# Marketing: what's the best way to market a new apparel line?



## Fuse Ind (Jul 12, 2007)

What is the best way to market a new apparel line?


----------



## dmm26 (Mar 21, 2007)

*Re: Marketing*

There are a ton of way to market a new brand. Fist off what kind of clothes are you making? Like who is this new brand for? 

Here's a small list of things you can do to market yourself that are inexpensive or even free!

1.) Sticker's 

2.) Business cards

3.) Call a local morning t.v show

4.) Write or call your local newspaper

5.) Word of mouth create a "buzz" about your new line

6.) Flyers 

7.) Call or write to any local magazines 

If you have anymore questions about any of these feel free to ask.

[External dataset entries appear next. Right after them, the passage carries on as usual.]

(* ===== verification/Chars.v ===== *)
(** * Characters of UTF-8 strings

    [str::chars] where the program counts, takes or pads characters: a
    character is its bytes, a leading byte and the continuation bytes after
    it. *)
From S2P Require Import Prelude Text Config.
From Stdlib Require Import Ascii.

(** [s.chars()], each character as its bytes. *)
Fixpoint chars (s : string) : list string :=
  match s with
  | EmptyString => []
  | String c rest =>
      match rest with
      | String d _ =>
          if is_continuation d then
            match chars rest with
            | ch :: l => String c ch :: l
            | [] => [String c rest]
            end
          else String c EmptyString :: chars rest
      | EmptyString => [String c EmptyString]
      end
  end.

(** [s.chars().count()]. *)
Definition char_count (s : string) : nat := length (chars s).

(** [.collect::<String>()]. *)
Definition unchars (l : list string) : string := foldr String.append EmptyString l.

(** [c.repeat(n)]. *)
Definition repeat_str (c : string) (n : nat) : string := unchars (repeat c n).

(** [parts.join(sep)]. *)
Fixpoint join (sep : string) (parts : list string) : string :=
  match parts with
  | [] => EmptyString
  | [p] => p
  | p :: rest => p +:+ sep +:+ join sep rest
  end.

(** The bytes of one character. *)
Definition is_char (ch : string) : Prop :=
  match ch with
  | String c rest => is_continuation c = false ∧ string_forallb is_continuation rest = true
  | EmptyString => False
  end.

(** A string that starts at a character boundary, as every Rust string does. *)
Definition at_boundary (s : string) : bool :=
  match s with String c _ => negb (is_continuation c) | EmptyString => true end.

Lemma chars_cons c d s :
  chars (String c (String d s))
  = if is_continuation d then
      match chars (String d s) with ch :: l => String c ch :: l | [] => [String c (String d s)] end
    else String c EmptyString :: chars (String d s).
Proof. done. Qed.

Lemma chars_nonempty c s : chars (String c s) ≠ [].
Proof. simpl. destruct s as [|d s]; [done|]. repeat case_match; done. Qed.

Lemma unchars_chars s : unchars (chars s) = s.
Proof.
  induction s as [|c s IH]; [done|]. simpl in *. destruct s as [|d s]; [done|].
  destruct (is_continuation d).
  - destruct (chars (String d s)) as [|ch l] eqn:E; [by apply chars_nonempty in E|].
    simpl in *. by rewrite <- IH.
  - simpl. simpl in IH. by rewrite IH.
Qed.

(** Every piece has its leading byte and nothing but continuation bytes after. *)
Lemma chars_pieces c s :
  ∃ ch l, chars (String c s) = String c ch :: l ∧
    string_forallb is_continuation ch = true ∧ Forall is_char l.
Proof.
  revert c. induction s as [|d s IH]; intros c; [by exists EmptyString, []|].
  destruct (IH d) as (ch & l & E & Hch & Hl).
  rewrite chars_cons, E.
  destruct (is_continuation d) eqn:Hd.
  - exists (String d ch), l. simpl. by rewrite Hd, Hch.
  - exists EmptyString, (String d ch :: l). split; [done|]. split; [done|]. by constructor.
Qed.

Lemma chars_is_char s : at_boundary s = true → Forall is_char (chars s).
Proof.
  destruct s as [|c s]; [by constructor|]. simpl at_boundary. intros Hc%negb_true_iff.
  destruct (chars_pieces c s) as (ch & l & -> & Hch & Hl). by constructor.
Qed.

(** A character in front of a boundary is split off. *)
Lemma chars_cons_char ch s :
  is_char ch → at_boundary s = true → chars (ch +:+ s) = ch :: chars s.
Proof.
  destruct ch as [|c ch]; [done|]. intros [_ Hch] Hs. revert c.
  induction ch as [|d ch IH]; intros c.
  - change (String c EmptyString +:+ s) with (String c s). destruct s as [|d s]; [done|].
    simpl in Hs. apply negb_true_iff in Hs. simpl. by rewrite Hs.
  - simpl in Hch. apply andb_true_iff in Hch as [Hd Hch]. specialize (IH Hch d).
    change (String c (String d ch) +:+ s) with (String c (String d ch +:+ s)).
    change (String d ch +:+ s) with (String d (ch +:+ s)) in *.
    by rewrite chars_cons, Hd, IH.
Qed.

Lemma at_boundary_unchars l : Forall is_char l → at_boundary (unchars l) = true.
Proof.
  destruct 1 as [|ch l Hch _]; [done|]. destruct ch as [|c ch]; [done|].
  simpl. destruct Hch as [-> _]. done.
Qed.

Lemma chars_unchars l : Forall is_char l → chars (unchars l) = l.
Proof.
  induction 1 as [|ch l Hch Hl IH]; [done|].
  change (unchars (ch :: l)) with (ch +:+ unchars l).
  rewrite chars_cons_char, IH; [done..|]. by apply at_boundary_unchars.
Qed.

Lemma unchars_app a b : unchars (a ++ b) = unchars a +:+ unchars b.
Proof.
  induction a as [|x a IH]; [done|]. simpl. fold (unchars (a ++ b)) (unchars a) in *.
  by rewrite IH, string_app_assoc.
Qed.

Lemma at_boundary_app a b :
  at_boundary a = true → at_boundary b = true → at_boundary (a +:+ b) = true.
Proof. by destruct a. Qed.

Lemma chars_append a b :
  at_boundary a = true → at_boundary b = true → chars (a +:+ b) = chars a ++ chars b.
Proof.
  intros Ha%chars_is_char Hb%chars_is_char.
  rewrite <- (unchars_chars a), <- (unchars_chars b) at 1.
  rewrite <- unchars_app. apply chars_unchars. by apply Forall_app.
Qed.

Lemma char_count_app a b :
  at_boundary a = true → at_boundary b = true →
  char_count (a +:+ b) = (char_count a + char_count b)%nat.
Proof. intros. unfold char_count. by rewrite chars_append, length_app. Qed.

Lemma repeat_chars c n : is_char c → Forall is_char (repeat c n).
Proof. intros Hc. induction n; simpl; by constructor. Qed.

Lemma char_count_repeat c n : is_char c → char_count (repeat_str c n) = n.
Proof.
  intros Hc. unfold char_count, repeat_str. rewrite chars_unchars by by apply repeat_chars.
  apply repeat_length.
Qed.

Lemma at_boundary_repeat c n : is_char c → at_boundary (repeat_str c n) = true.
Proof. intros Hc. by apply at_boundary_unchars, repeat_chars. Qed.

(** ** Words of a text

    What the standard library offers to take a text apart ([split],
    [split_whitespace], [trim_matches], [parse], [eq_ignore_ascii_case],
    [replace]), where more than one component uses it. *)

Definition one_of (names : list string) (s : string) : bool := existsb (String.eqb s) names.

(** [char::is_whitespace]. *)
Definition is_whitespace (ch : string) : bool := bool_decide (ch ∈ whitespace).

(** [str::split_whitespace]. *)
Fixpoint split_words (word : string) (cs : list string) : list string :=
  match cs with
  | [] => if is_empty word then [] else [word]
  | ch :: cs =>
      if is_whitespace ch then
        if is_empty word then split_words EmptyString cs
        else word :: split_words EmptyString cs
      else split_words (word +:+ ch) cs
  end.
Definition split_whitespace (s : string) : list string := split_words EmptyString (chars s).

(** [str::split(c)]: always at least one piece. *)
Fixpoint split_char (c : ascii) (s : string) : string * list string :=
  match s with
  | EmptyString => (EmptyString, [])
  | String d s =>
      let '(p, ps) := split_char c s in
      if Ascii.eqb d c then (EmptyString, p :: ps) else (String d p, ps)
  end.
Definition split (c : ascii) (s : string) : list string :=
  let '(p, ps) := split_char c s in p :: ps.

(** [trim_end_matches(c)]. *)
Fixpoint drop_leading (c : ascii) (s : string) : string :=
  match s with
  | String d s' => if Ascii.eqb d c then drop_leading c s' else s
  | EmptyString => EmptyString
  end.
Definition trim_end_matches (c : ascii) (s : string) : string :=
  string_rev (drop_leading c (string_rev s)).

(** [str::parse] at [u8] and [i8]. *)
Definition parse_u8 (s : string) : option Z :=
  n ← parse_u64 s; if n <=? 255 then Some n else None.
Definition parse_i8 (s : string) : option Z :=
  match strip_prefix "-" s with
  | Some digits =>
      if is_empty digits then None
      else n ← parse_digits 0 digits; if n <=? 128 then Some (- n) else None
  | None => n ← parse_u64 s; if n <=? 127 then Some n else None
  end.

Definition to_ascii_uppercase_char (c : ascii) : ascii :=
  if in_range 97 122 c then ascii_of_N (code c - 32) else c.
Definition to_ascii_uppercase : string → string := string_map to_ascii_uppercase_char.

Definition eq_ignore_ascii_case (a b : string) : bool :=
  String.eqb (to_ascii_lowercase a) (to_ascii_lowercase b).

(** [value.replace(c, by)]. *)
Fixpoint replace_char (c : ascii) (by_ s : string) : string :=
  match s with
  | EmptyString => EmptyString
  | String d s => if Ascii.eqb d c then by_ +:+ replace_char c by_ s else String d (replace_char c by_ s)
  end.

(** [trim_matches(cs)], for ASCII characters. *)
Fixpoint drop_any (cs : list ascii) (s : string) : string :=
  match s with
  | String d s' => if existsb (Ascii.eqb d) cs then drop_any cs s' else s
  | EmptyString => EmptyString
  end.
Definition trim_matches (cs : list ascii) (s : string) : string :=
  string_rev (drop_any cs (string_rev (drop_any cs s))).

(** [str::split_ascii_whitespace]. *)
Definition is_ascii_whitespace (ch : string) : bool :=
  existsb (λ n, String.eqb ch (String (ascii_of_N n) EmptyString)) [9; 10; 12; 13; 32]%N.
Fixpoint split_ascii_words (word : string) (cs : list string) : list string :=
  match cs with
  | [] => if is_empty word then [] else [word]
  | ch :: cs =>
      if is_ascii_whitespace ch then
        if is_empty word then split_ascii_words EmptyString cs
        else word :: split_ascii_words EmptyString cs
      else split_ascii_words (word +:+ ch) cs
  end.
Definition split_ascii_whitespace (s : string) : list string :=
  split_ascii_words EmptyString (chars s).

(** [s.chars().filter(|c| *c == ch).count()]. *)
Definition count_char (ch : string) (s : string) : nat :=
  length (filter (λ c, c = ch) (chars s)).
(* ===== verification/OutputFacts.v ===== *)
(** * What the renderer writes

    Decimals are printed exactly and rounded half to even; truncation keeps
    within its limit; tables are aligned; and the stream of any format is a
    function of the rows alone, however they are split into batches. *)
From S2P Require Import Prelude Text Chars Output.
From Stdlib Require Import Ascii.

(** ** Decimals *)

(** The reading of a decimal numeral: its digits as an integer, and how many
    of them follow the point. *)
Definition digit_of (c : ascii) : option N :=
  if is_ascii_digit c then Some (code c - 48)%N else None.

Fixpoint parse_digits (acc : N) (s : string) : option N :=
  match s with
  | EmptyString => Some acc
  | String c s => d ← digit_of c; parse_digits (10 * acc + d) s
  end.

Definition parse_decimal (s : string) : option (Z * nat) :=
  let '(sign, body) := match strip_prefix "-" s with
                       | Some rest => (-1, rest)
                       | None => (1, s)
                       end in
  match split_once "." body with
  | Some (whole, fraction) =>
      if is_empty whole || is_empty fraction then None
      else n ← parse_digits 0 (whole +:+ fraction);
           Some (sign * Z.of_N n, String.length fraction)
  | None =>
      if is_empty body then None
      else n ← parse_digits 0 body; Some (sign * Z.of_N n, 0%nat)
  end.

Definition all_digits (s : string) : bool := string_forallb is_ascii_digit s.

Lemma string_forallb_app p a b :
  string_forallb p (a +:+ b) = string_forallb p a && string_forallb p b.
Proof. induction a as [|c a IH]; [done|]. simpl. by rewrite IH, andb_assoc. Qed.

Lemma parse_digits_app acc a b :
  parse_digits acc (a +:+ b) = parse_digits acc a ≫= λ n, parse_digits n b.
Proof.
  revert acc. induction a as [|c a IH]; intros acc; [done|]. simpl.
  destruct (digit_of c); simpl; [apply IH|done].
Qed.

Lemma parse_digits_shift s : ∀ acc,
  parse_digits acc s
  = (λ n, acc * 10 ^ N.of_nat (String.length s) + n)%N <$> parse_digits 0 s.
Proof.
  induction s as [|c s IH]; intros acc; [simpl; f_equal; lia|].
  cbn [String.length parse_digits]. rewrite Nat2N.inj_succ, N.pow_succ_r'.
  destruct (digit_of c) as [d|]; [|done]. cbn [mbind option_bind].
  rewrite (IH (10 * acc + d)%N), (IH (10 * 0 + d)%N).
  destruct (parse_digits 0 s); cbn; [|done]. f_equal. lia.
Qed.

Lemma digit_of_pretty d : (d < 10)%N → digit_of (pretty_N_char d) = Some d.
Proof.
  intros Hd. assert (d ∈ N.of_nat <$> seq 0 10) as Hin.
  { apply list_elem_of_fmap. exists (N.to_nat d). split; [lia|]. apply elem_of_seq. lia. }
  revert Hin. simpl. rewrite !elem_of_cons, elem_of_nil. by intuition subst.
Qed.

Lemma digit_of_Some c d : digit_of c = Some d → is_ascii_digit c = true.
Proof. unfold digit_of. by destruct (is_ascii_digit c). Qed.

Lemma pretty_go_spec x : ∀ s n,
  all_digits s = true → parse_digits 0 s = Some n →
  all_digits (pretty_N_go x s) = true ∧
  parse_digits 0 (pretty_N_go x s) = Some (x * 10 ^ N.of_nat (String.length s) + n)%N ∧
  (String.length s ≤ String.length (pretty_N_go x s))%nat.
Proof.
  induction (N.lt_wf_0 x) as [x _ IH]. intros s n Hd Hs.
  destruct (decide (x = 0%N)) as [->|Hx]; [rewrite pretty_N_go_0, Hs; by rewrite N.mul_0_l|].
  rewrite pretty_N_go_step by lia.
  pose proof (N.mod_lt x 10 ltac:(done)) as Hm. pose proof (digit_of_pretty _ Hm) as Hc.
  destruct (IH (x / 10)%N ltac:(apply N.div_lt; lia)
    (String (pretty_N_char (x mod 10)) s)
    ((x mod 10) * 10 ^ N.of_nat (String.length s) + n)%N) as (Ha & Hv & Hl).
  - unfold all_digits. cbn [string_forallb]. by rewrite (digit_of_Some _ _ Hc).
  - cbn [parse_digits]. rewrite Hc. cbn [mbind option_bind].
    rewrite parse_digits_shift, Hs. cbn. by f_equal.
  - split; [done|]. simpl String.length in *. split; [|lia]. rewrite Hv. f_equal.
    rewrite Nat2N.inj_succ, N.pow_succ_r'. pose proof (N.div_mod x 10 ltac:(done)). nia.
Qed.

(** The printed form of a number: digits, at least one, with its value. *)
Lemma pretty_N_digits (n : N) :
  all_digits (pretty n) = true ∧ parse_digits 0 (pretty n) = Some n ∧ pretty n ≠ EmptyString.
Proof.
  unfold pretty, pretty_N. case_decide as Hn; [by subst|].
  destruct (pretty_go_spec n EmptyString 0%N eq_refl eq_refl) as (Ha & Hv & _).
  split; [done|]. rewrite Hv. split; [f_equal; simpl; lia|]. intros E.
  rewrite E in Hv. simpl in Hv. injection Hv. lia.
Qed.

Lemma repeat_zeros_digits k : all_digits (repeat_str "0" k) = true.
Proof. induction k as [|k IH]; [done|]. exact IH. Qed.

Lemma parse_zeros k s : parse_digits 0 (repeat_str "0" k +:+ s) = parse_digits 0 s.
Proof. induction k as [|k IH]; [done|]. exact IH. Qed.

Lemma repeat_zeros_length k : String.length (repeat_str "0" k) = k.
Proof. induction k as [|k IH]; [done|]. simpl. f_equal. exact IH. Qed.

(** Padding changes neither the digits nor the value. *)
Lemma pad_left_spec w s :
  all_digits s = true →
  all_digits (pad_left w s) = true ∧ parse_digits 0 (pad_left w s) = parse_digits 0 s ∧
  String.length (pad_left w s) = Nat.max w (String.length s).
Proof.
  intros Hs. unfold pad_left. split_and!.
  - unfold all_digits. rewrite string_forallb_app. fold all_digits.
    by rewrite repeat_zeros_digits.
  - apply parse_zeros.
  - rewrite string_length_app, repeat_zeros_length. lia.
Qed.

Lemma split_at_spec n s :
  (split_at n s).1 +:+ (split_at n s).2 = s ∧
  ((n ≤ String.length s)%nat → String.length (split_at n s).1 = n).
Proof.
  revert n. induction s as [|c s IH]; intros [|n]; simpl; [split; [done|lia]..|].
  destruct (IH n) as [Ha Hl]. destruct (split_at n s) as [a b]. simpl in *.
  split; [by rewrite Ha|]. intros. rewrite Hl; lia.
Qed.

Lemma no_point s :
  all_digits s = true → string_forallb (λ d, negb (Ascii.eqb "."%char d)) s = true.
Proof.
  induction s as [|c s IH]; [done|]. cbn [string_forallb].
  intros [Hc Hs]%andb_true_iff. rewrite IH by done.
  destruct (Ascii.eqb_spec "."%char c) as [<-|]; [by vm_compute in Hc|done].
Qed.
(** [\tables]: the pattern goes to the adapter only. *)
Definition list_tables_command (pattern : option string) (m : Moment) : Sh unit :=
  snap ← gets sh_snapshot;
  values ← on_metadata (objects hash_properties (repl_metadata_request snap pattern)
             (moment_invocation m) (moment_done m));
  _ ← modify (λ s, set_sh_completions
         (extend_completions (sh_completions s) (om_name <$> values)) s);
  print_lines ((λ v, pad_right 40 (om_name v) +:+ " " +:+ kind_text (om_kind v)) <$> values).

Definition describe_command (object : string) (m : Moment) : Sh unit :=
  snap ← gets sh_snapshot;
  columns ← on_metadata (describe hash_properties (repl_metadata_request snap None) object
              (moment_invocation m) (moment_done m));
  _ ← modify (λ s, set_sh_completions
         (extend_completions (sh_completions s) (cm_name <$> columns)) s);
  print_lines ((λ c, pad_right 32 (cm_name c) +:+ " " +:+ pad_right 28 (cm_data_type c)
                     +:+ " " +:+ default EmptyString (cm_comment c)) <$> columns).

(** [*snapshot = sessions.set_option(..)?]. *)
Definition set_session_option (name value : string) : Sh unit :=
  snap ← gets sh_snapshot;
  snap' ← on_sessions (Sessions.set_option (snap_id snap) (snap_version snap) name value);
  modify (set_sh_snapshot snap').

(** Invalidate the metadata of the current target. *)
Definition forget_metadata : Sh unit :=
  snap ← gets sh_snapshot;
  on_metadata (invalidate_target (snap_target snap)).

Definition use_catalog (catalog : string) (m : Moment) : Sh unit :=
  snap ← gets sh_snapshot;
  available ← on_metadata (catalogs hash_properties (repl_metadata_request snap None)
                (moment_invocation m) (moment_done m));
  if existsb (λ v, String.eqb (cat_name v) catalog) available then
    _ ← set_session_option "catalog" catalog;
    _ ← forget_metadata;
    println ("catalog = " +:+ catalog)
  else eprintln ("catalog '" +:+ catalog +:+ "' does not exist; context unchanged").

Definition use_schema (schema : string) (m : Moment) : Sh unit :=
  snap ← gets sh_snapshot;
  available ← on_metadata (schemas hash_properties (repl_metadata_request snap None)
                (moment_invocation m) (moment_done m));
  if existsb (λ v, String.eqb (sm_name v) schema) available then
    _ ← set_session_option "schema" schema;
    _ ← forget_metadata;
    println ("schema = " +:+ schema)
  else eprintln ("schema '" +:+ schema +:+ "' does not exist; context unchanged").

(** [\set NAME VALUE]. *)
Definition set_command (name value : string) : Sh unit :=
  _ ← set_session_option name value;
  _ ← modify (λ s, set_sh_values (sh_properties s) (<[name := value]> (sh_overrides s)) s);
  _ ← (if String.eqb name "output_format" then
         f ← of_result (map_err OutputFailure (OutputFormat_from_str value));
         modify (λ s, set_sh_display f (sh_timing s) s)
       else mret tt);
  _ ← (if String.eqb name "timing" then
         modify (λ s, set_sh_display (sh_format s)
                        (default (sh_timing s) (parse_on_off value)) s)
       else mret tt);
  s ← get_state;
  println (name +:+ " = "
    +:+ if sensitive_property name (sh_properties s) then "<redacted>" else value).

Definition format_command (value : string) : Sh unit :=
  f ← of_result (map_err OutputFailure (OutputFormat_from_str value));
  _ ← modify (λ s, set_sh_display f (sh_timing s) s);
  println ("format = " +:+ value).

Definition on_off (b : bool) : string := if b then "on" else "off".
Definition toggle_timing : Sh unit :=
  _ ← modify (λ s, set_sh_display (sh_format s) (negb (sh_timing s)) s);
  s ← get_state;
  println ("timing is " +:+ on_off (sh_timing s)).
Definition timing_command (value : string) : Sh unit :=
  match parse_on_off value with
  | Some enabled =>
      _ ← modify (λ s, set_sh_display (sh_format s) enabled s);
      println ("timing is " +:+ on_off enabled)
  | None => eprintln "usage: \timing [on|off]"
  end.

I hope this helped you out.


----------



## Fuse Ind (Jul 12, 2007)

*Re: Marketing*

Thanks for the info. I have 2 brands I am doing and they are for myself. Fuse Ind and it is a skate, surf, motocross. Devastation Fight Gear for cage fighting type of stuff.


----------



## Rodney (Nov 3, 2004)

> Fight Gear for cage fighting type of stuff.


Well, for this one, a good way to market it would be to exhibit at or sponsor cage fighting/mma events that come to your area.

I went to one a few months ago and there were a couple booths outside with people selling mma related t-shirts.


----------



## chrisf116 (Jul 26, 2007)

Myspace!!!


----------



## Emporio Roma (Aug 13, 2007)

Fuse,

I would identify retailers who sell to those groups and attempt to contact their buyer. Picking up the phone and making a call could open a door.


----------



## TripleT (Apr 29, 2007)

Devastation Fight Gear is a great name. I would send a shirt to Dana White, Chuck Liddell, Tito, Joe Rogan and at least 10 other guys. Also, send one to people like Randy Orton, Kurt Angle and any one else you can think of who might wear one.

Having one of those guys wearing your designs will only be good for you.


----------



## Rodney (Nov 3, 2004)

Also try exhibiting your design at apparel tradeshows.


----------